Copy out the line containing "- rewrite !app_nil_r. done." and each line after it, through the last one in the material, exactly as written.

[Opening INPUT RECORDS section]

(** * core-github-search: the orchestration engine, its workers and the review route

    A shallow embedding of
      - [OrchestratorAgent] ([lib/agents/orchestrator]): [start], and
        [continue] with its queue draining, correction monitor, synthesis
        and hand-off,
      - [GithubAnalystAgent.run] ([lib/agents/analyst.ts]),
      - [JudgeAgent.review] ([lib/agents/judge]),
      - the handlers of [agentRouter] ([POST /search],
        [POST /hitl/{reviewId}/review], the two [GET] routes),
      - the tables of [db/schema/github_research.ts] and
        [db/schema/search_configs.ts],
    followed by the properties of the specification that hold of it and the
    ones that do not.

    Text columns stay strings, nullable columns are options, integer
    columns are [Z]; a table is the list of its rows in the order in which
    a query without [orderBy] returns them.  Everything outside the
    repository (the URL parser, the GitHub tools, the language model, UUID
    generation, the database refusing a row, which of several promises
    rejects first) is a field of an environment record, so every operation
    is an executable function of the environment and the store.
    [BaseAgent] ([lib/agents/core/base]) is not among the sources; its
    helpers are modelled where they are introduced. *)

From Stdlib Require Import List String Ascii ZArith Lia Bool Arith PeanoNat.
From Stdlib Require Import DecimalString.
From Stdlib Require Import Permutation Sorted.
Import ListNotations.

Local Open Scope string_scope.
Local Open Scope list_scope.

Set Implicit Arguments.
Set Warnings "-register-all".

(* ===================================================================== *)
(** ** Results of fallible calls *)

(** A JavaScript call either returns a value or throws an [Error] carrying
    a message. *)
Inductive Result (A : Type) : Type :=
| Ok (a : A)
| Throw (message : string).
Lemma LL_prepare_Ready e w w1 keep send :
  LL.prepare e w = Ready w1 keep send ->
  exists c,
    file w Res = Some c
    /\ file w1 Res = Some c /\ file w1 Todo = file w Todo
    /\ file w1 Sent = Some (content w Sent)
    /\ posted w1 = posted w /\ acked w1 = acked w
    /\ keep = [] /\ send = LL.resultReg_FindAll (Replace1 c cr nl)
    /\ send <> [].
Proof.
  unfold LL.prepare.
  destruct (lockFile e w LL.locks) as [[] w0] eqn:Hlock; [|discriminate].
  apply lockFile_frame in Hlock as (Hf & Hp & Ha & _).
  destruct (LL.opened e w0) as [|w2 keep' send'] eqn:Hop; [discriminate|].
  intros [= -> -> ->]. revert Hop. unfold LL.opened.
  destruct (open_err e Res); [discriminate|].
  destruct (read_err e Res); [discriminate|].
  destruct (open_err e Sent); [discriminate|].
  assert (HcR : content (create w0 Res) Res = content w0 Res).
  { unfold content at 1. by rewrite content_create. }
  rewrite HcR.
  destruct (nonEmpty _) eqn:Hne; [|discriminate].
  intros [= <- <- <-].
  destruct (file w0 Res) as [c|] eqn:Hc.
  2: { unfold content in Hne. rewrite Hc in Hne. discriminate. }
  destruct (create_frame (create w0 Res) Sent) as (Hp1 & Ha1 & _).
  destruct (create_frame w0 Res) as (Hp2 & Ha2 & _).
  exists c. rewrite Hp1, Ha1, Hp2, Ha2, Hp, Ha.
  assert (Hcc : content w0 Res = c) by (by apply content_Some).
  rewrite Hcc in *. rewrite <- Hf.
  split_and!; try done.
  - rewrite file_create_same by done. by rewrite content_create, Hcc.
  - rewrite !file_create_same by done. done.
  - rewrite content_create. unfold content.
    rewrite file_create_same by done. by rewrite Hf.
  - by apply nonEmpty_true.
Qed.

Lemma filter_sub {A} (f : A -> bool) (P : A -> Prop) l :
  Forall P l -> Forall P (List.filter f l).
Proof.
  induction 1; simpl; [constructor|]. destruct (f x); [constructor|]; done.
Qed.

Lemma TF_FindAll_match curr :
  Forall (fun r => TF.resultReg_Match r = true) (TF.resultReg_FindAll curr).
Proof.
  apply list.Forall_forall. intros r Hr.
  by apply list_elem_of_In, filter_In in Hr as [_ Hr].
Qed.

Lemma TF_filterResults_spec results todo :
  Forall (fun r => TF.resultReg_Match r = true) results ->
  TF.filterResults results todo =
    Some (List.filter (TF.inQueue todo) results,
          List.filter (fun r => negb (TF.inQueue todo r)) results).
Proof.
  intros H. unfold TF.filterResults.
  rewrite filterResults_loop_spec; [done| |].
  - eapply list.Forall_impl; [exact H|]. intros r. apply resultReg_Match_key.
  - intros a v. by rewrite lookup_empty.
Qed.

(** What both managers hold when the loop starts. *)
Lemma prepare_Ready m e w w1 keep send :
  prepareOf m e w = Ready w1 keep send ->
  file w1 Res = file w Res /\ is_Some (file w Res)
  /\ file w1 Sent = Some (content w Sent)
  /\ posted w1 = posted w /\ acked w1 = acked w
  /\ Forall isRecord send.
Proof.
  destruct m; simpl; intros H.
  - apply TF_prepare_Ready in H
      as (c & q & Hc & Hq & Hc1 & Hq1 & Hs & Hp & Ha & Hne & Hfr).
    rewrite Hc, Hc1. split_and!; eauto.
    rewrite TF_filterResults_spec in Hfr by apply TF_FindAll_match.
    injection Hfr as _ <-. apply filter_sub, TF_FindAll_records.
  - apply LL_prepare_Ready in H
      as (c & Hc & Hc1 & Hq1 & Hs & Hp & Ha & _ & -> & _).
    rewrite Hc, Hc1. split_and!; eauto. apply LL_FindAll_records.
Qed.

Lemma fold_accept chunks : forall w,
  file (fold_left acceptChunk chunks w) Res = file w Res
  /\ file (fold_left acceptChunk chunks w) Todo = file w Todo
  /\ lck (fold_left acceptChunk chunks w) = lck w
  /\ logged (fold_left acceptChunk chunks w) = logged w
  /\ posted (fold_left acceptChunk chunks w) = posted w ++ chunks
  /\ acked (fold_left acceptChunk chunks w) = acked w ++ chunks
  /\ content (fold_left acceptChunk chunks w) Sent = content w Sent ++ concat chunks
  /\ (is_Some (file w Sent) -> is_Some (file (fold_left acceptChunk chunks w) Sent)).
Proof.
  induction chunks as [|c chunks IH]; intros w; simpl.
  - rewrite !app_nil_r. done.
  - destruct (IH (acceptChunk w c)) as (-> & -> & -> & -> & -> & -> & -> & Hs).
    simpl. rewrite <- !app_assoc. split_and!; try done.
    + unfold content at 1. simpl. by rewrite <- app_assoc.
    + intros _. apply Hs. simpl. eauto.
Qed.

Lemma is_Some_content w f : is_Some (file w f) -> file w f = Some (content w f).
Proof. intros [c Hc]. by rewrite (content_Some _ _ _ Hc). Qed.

[Closing INPUT RECORDS section]

### EXERCISE RESPONSE
  - rewrite !app_nil_r. done.
  - destruct (IH (acceptChunk w c)) as (-> & -> & -> & -> & -> & -> & -> & Hs).
    simpl. rewrite <- !app_assoc. split_and!; try done.
    + unfold content at 1. simpl. by rewrite <- app_assoc.
    + intros _. apply Hs. simpl. eauto.
Qed.

Lemma is_Some_content w f : is_Some (file w f) -> file w f = Some (content w f).
Proof. intros [c Hc]. by rewrite (content_Some _ _ _ Hc). Qed.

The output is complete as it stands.